### [WHAT THE TASK REQUIRES]
Only lines that contain the word "JavaScript" belong in the answer; copy them from the records below.

### [DATA]
━━━━━━━━━━━━━━━━━━━━━━━━━━━━━━
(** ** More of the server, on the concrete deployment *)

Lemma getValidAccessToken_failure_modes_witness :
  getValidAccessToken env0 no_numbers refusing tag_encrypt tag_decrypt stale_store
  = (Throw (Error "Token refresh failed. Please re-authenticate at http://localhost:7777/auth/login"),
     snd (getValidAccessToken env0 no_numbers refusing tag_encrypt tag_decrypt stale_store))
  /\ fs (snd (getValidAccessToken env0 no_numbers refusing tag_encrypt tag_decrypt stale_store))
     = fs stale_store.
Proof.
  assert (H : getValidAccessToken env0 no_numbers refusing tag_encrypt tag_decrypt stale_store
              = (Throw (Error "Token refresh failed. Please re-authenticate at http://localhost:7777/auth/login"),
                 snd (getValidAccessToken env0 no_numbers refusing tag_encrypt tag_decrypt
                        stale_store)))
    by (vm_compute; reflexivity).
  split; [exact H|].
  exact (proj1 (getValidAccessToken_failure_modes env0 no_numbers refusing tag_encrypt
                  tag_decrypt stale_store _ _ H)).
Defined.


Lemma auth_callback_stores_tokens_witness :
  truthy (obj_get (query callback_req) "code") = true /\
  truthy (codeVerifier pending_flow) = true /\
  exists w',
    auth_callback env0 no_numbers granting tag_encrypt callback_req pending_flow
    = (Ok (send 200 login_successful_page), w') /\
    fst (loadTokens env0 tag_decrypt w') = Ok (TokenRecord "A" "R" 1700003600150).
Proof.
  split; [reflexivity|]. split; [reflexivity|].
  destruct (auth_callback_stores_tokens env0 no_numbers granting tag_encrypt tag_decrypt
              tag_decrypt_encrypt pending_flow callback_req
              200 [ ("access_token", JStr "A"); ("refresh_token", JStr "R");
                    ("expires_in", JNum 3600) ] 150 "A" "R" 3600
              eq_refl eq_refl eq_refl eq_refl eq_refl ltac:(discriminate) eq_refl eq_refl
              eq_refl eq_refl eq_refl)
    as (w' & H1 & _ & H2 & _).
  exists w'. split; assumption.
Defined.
━━━━━━━━━━━━━━━━━━━━━━━━━━━━━━
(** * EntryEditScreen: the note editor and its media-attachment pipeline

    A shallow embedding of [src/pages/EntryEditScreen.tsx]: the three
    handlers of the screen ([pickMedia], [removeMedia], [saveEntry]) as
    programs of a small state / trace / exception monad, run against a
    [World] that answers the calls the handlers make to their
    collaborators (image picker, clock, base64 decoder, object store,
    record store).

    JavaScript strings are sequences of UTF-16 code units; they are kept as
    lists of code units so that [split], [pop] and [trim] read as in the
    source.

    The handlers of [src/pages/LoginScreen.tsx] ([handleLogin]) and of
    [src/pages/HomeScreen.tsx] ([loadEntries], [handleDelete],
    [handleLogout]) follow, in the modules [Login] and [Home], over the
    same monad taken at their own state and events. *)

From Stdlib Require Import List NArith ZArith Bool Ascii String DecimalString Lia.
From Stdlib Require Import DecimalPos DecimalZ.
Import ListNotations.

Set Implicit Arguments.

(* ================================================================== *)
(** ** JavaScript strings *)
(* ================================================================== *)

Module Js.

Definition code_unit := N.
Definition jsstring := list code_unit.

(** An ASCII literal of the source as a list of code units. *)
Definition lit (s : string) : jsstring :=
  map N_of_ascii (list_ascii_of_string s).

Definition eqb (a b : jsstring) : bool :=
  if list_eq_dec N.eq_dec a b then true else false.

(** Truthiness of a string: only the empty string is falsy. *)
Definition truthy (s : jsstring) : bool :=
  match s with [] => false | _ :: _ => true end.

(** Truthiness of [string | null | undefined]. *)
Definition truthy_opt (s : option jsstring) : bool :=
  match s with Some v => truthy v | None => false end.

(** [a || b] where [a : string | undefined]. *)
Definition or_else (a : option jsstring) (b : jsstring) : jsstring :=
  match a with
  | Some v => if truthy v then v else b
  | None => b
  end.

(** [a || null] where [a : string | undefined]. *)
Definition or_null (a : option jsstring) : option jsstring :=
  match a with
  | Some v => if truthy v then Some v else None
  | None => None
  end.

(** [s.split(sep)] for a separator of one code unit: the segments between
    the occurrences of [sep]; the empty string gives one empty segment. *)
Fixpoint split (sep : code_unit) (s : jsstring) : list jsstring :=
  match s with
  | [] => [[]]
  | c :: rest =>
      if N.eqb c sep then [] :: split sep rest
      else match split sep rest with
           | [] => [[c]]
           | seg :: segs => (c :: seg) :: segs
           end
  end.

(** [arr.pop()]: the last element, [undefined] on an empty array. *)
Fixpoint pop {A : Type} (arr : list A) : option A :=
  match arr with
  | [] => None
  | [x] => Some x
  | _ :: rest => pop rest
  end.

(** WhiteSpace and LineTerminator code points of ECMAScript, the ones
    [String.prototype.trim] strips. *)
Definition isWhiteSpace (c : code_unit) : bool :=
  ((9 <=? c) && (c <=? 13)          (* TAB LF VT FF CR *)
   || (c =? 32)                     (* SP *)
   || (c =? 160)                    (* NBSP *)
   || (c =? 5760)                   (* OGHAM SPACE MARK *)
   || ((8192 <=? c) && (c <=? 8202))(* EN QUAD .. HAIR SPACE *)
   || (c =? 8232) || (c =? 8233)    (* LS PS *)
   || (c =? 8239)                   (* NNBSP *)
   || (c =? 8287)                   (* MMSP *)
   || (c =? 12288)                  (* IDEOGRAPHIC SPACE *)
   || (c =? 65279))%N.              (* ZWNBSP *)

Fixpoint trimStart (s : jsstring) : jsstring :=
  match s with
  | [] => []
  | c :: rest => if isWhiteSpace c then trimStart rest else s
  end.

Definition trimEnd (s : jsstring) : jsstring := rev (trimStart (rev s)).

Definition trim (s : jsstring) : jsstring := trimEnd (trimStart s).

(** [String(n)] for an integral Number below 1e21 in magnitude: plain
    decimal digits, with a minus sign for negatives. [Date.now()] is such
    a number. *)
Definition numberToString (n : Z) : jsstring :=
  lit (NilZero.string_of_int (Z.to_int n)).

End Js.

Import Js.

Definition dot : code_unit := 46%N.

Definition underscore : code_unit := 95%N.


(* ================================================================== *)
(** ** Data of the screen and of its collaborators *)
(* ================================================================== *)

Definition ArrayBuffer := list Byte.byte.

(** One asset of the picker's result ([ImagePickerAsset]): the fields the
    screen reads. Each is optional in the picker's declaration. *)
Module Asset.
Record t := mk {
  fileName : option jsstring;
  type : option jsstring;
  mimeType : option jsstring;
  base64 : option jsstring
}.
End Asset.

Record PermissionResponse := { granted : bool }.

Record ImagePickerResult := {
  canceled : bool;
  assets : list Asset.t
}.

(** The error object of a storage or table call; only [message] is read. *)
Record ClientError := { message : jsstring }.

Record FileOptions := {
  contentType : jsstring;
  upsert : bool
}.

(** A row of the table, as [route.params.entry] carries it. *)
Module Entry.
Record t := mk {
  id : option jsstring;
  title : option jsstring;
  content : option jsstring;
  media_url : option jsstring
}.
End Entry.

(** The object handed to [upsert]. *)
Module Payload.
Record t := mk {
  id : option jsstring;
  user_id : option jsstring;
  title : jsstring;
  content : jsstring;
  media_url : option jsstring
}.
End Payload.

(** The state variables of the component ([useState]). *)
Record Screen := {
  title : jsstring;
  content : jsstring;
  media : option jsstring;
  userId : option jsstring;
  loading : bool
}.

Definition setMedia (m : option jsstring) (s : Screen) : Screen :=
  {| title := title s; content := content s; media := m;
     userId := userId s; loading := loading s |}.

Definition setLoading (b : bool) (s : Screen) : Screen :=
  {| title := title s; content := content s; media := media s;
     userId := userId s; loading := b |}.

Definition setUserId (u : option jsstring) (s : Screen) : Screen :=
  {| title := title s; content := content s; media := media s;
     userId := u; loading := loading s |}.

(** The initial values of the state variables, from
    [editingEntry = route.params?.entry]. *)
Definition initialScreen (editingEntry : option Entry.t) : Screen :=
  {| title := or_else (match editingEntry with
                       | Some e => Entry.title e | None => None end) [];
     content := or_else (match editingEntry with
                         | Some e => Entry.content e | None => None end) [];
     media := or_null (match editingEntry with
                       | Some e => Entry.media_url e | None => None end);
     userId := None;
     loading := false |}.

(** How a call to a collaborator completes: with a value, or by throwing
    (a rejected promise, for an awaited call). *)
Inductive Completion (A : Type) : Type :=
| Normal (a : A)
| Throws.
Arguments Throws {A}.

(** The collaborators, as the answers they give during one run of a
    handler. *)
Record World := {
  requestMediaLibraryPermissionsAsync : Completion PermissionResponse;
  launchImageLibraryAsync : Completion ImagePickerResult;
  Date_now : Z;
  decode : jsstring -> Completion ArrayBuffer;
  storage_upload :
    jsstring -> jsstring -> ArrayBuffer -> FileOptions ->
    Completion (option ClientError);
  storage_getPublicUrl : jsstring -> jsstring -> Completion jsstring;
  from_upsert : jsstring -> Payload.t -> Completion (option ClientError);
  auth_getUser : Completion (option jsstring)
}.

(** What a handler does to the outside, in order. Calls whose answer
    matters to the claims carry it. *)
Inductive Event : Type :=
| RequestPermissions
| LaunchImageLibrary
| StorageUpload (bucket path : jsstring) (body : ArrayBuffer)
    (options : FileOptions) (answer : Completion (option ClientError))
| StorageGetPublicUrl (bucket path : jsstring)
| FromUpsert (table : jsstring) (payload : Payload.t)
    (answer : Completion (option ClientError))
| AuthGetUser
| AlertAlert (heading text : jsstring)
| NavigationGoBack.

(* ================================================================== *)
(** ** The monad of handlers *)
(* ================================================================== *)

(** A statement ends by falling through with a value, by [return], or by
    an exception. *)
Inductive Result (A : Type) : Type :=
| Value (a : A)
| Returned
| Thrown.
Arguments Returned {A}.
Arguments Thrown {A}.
━━━━━━━━━━━━━━━━━━━━━━━━━━━━━━
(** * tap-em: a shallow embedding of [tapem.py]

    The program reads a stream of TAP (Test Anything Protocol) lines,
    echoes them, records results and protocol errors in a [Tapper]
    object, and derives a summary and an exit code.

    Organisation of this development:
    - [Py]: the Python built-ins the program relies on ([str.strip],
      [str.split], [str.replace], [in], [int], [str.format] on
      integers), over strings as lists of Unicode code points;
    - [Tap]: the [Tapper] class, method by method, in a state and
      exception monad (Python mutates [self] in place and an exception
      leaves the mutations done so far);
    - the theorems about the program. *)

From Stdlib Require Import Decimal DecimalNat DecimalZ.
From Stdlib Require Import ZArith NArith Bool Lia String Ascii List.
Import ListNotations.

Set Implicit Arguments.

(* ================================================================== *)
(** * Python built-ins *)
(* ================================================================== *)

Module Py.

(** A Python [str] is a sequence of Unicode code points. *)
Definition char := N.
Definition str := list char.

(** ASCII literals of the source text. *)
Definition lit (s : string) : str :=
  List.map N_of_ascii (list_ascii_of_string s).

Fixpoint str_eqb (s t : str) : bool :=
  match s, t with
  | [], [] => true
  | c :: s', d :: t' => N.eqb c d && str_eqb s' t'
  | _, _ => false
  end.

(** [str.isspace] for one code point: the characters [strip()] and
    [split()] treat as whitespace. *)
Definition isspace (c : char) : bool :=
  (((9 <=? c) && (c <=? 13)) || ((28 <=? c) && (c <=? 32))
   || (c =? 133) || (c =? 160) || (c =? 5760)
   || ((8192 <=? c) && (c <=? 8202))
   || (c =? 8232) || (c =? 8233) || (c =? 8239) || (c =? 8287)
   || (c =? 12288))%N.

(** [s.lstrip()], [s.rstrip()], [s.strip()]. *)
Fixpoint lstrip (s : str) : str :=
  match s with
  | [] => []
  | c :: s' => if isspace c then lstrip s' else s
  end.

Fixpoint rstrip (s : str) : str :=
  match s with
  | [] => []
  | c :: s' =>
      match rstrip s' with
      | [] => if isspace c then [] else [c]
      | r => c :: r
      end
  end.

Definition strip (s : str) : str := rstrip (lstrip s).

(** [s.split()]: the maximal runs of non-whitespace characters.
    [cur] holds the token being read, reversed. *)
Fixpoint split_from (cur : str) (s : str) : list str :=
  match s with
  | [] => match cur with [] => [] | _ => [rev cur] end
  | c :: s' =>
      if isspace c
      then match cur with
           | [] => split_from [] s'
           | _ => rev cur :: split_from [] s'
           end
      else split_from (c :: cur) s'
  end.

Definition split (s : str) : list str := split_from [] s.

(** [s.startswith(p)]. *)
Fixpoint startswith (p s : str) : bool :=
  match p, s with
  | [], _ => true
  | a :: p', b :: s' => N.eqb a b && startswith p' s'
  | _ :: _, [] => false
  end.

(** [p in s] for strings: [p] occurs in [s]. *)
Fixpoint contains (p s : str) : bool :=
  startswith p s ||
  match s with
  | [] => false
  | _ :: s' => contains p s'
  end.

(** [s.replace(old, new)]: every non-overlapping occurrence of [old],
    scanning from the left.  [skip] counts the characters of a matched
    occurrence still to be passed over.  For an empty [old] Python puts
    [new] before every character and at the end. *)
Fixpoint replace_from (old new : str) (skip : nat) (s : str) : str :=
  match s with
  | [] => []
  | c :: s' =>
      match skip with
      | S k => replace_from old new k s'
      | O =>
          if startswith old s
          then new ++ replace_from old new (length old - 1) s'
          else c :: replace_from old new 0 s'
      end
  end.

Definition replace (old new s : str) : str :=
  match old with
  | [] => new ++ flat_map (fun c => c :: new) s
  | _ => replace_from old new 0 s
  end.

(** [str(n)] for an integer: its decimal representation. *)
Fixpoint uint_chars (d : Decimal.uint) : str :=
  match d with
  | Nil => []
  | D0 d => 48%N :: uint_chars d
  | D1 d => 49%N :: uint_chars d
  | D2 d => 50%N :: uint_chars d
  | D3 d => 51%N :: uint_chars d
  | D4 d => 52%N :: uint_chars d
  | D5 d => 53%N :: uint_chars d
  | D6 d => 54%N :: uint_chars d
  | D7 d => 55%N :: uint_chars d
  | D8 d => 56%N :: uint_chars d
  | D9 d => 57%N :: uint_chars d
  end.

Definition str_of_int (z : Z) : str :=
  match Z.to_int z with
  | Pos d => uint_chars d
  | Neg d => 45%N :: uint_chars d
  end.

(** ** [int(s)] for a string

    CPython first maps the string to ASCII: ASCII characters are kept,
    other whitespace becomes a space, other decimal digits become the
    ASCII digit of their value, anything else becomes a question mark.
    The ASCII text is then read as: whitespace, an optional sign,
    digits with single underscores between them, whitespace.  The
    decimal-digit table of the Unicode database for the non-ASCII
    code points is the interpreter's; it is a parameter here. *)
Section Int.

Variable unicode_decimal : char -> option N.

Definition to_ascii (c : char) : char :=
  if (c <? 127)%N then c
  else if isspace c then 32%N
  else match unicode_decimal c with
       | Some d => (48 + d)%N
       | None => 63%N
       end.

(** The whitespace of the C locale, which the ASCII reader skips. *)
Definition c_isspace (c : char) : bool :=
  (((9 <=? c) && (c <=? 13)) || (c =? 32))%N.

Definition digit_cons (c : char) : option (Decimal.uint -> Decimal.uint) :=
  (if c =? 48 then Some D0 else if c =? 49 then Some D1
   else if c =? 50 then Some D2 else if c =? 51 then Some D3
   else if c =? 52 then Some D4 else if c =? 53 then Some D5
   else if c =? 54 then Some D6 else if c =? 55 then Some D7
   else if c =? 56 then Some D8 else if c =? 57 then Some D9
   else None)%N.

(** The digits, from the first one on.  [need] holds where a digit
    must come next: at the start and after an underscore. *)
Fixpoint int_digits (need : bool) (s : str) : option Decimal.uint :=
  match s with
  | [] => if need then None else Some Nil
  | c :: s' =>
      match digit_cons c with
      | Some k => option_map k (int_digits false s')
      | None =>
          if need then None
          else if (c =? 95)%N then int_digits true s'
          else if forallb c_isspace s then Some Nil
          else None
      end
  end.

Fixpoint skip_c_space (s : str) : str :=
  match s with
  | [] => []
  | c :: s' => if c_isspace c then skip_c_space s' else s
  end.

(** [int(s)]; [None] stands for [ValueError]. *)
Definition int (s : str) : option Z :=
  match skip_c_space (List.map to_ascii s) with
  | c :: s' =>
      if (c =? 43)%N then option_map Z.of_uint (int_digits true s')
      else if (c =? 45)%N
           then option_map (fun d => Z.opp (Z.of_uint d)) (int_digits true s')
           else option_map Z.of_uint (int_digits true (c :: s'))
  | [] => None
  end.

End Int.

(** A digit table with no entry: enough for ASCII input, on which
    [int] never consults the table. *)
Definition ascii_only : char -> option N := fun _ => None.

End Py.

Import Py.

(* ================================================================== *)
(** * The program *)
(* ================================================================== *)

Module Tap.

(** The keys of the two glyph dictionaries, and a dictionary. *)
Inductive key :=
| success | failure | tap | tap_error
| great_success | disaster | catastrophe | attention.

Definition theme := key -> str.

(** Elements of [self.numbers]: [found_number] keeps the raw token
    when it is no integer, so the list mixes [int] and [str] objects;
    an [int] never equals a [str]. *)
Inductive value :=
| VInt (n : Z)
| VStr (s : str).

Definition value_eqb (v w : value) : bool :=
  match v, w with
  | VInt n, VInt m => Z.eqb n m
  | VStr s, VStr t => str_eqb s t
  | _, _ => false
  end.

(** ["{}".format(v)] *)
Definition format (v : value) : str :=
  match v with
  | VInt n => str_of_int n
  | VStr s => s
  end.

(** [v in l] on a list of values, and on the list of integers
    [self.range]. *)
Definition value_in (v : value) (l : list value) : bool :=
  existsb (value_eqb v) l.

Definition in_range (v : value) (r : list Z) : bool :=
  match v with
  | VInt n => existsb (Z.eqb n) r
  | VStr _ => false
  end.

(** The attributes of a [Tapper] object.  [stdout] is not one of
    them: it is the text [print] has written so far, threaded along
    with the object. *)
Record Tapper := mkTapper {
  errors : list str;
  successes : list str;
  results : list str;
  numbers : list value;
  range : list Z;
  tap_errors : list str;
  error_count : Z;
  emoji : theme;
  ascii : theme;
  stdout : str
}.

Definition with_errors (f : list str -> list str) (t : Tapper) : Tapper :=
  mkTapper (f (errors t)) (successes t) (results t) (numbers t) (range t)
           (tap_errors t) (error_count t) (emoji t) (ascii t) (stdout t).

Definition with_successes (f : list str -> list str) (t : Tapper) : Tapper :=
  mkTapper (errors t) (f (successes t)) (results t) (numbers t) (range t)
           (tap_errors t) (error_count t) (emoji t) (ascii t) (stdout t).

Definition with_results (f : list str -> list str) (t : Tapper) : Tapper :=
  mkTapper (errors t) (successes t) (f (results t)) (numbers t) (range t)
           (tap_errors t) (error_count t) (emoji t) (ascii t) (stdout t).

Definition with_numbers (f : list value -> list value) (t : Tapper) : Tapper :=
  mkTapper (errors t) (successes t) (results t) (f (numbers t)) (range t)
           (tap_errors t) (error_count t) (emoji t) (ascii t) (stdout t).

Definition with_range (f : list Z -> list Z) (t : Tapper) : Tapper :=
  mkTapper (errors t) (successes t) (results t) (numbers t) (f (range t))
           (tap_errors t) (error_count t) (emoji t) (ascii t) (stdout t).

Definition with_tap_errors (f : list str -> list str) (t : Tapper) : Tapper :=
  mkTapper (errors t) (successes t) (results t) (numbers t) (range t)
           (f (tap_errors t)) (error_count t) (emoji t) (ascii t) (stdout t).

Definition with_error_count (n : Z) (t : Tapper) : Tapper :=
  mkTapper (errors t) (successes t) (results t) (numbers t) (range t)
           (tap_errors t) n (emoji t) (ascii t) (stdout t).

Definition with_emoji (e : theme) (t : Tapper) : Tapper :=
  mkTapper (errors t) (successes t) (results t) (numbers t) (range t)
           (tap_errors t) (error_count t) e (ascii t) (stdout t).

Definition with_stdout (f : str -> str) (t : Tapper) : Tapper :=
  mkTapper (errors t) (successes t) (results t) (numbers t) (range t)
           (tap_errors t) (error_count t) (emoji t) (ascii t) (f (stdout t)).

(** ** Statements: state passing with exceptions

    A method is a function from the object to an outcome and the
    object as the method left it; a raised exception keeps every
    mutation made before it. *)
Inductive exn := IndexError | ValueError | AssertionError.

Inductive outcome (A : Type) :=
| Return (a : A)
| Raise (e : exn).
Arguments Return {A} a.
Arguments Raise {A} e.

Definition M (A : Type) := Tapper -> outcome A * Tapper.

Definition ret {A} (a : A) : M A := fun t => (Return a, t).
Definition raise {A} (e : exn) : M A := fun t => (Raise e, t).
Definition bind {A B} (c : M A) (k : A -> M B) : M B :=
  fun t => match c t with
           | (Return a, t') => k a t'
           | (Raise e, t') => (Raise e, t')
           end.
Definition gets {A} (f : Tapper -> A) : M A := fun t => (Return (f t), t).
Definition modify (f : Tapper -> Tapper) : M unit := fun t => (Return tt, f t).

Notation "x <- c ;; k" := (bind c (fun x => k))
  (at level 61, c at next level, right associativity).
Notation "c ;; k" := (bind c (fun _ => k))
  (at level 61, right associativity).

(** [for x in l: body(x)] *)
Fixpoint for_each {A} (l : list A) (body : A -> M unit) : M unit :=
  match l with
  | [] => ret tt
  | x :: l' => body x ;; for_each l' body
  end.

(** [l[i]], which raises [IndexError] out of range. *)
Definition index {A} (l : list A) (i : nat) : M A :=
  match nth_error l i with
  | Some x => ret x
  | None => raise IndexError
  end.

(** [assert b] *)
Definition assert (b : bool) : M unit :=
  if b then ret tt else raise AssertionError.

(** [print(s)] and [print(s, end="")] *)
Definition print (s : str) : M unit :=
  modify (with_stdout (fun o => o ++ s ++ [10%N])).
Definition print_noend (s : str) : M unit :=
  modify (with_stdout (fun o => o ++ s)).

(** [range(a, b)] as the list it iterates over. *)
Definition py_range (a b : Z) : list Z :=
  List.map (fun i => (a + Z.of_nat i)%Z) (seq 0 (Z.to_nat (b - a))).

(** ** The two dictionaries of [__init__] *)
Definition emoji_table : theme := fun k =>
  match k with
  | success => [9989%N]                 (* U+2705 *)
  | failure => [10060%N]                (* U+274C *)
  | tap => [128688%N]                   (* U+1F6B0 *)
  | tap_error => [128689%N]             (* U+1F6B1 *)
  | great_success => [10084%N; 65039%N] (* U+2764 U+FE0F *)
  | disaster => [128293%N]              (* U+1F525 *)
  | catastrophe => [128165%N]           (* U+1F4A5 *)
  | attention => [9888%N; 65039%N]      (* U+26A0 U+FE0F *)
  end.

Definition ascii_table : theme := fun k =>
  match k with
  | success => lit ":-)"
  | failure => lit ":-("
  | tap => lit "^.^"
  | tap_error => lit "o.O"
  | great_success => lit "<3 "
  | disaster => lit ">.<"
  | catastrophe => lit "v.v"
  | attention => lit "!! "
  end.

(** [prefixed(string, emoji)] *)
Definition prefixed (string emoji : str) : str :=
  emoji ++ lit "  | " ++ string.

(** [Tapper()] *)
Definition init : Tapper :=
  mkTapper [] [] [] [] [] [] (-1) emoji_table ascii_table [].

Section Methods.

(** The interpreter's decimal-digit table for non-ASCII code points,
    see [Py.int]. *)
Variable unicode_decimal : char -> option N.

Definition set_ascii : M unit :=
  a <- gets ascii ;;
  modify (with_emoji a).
━━━━━━━━━━━━━━━━━━━━━━━━━━━━━━
### [YOUR SOLUTION]
    JavaScript strings are sequences of UTF-16 code units; they are kept as
(** ** JavaScript strings *)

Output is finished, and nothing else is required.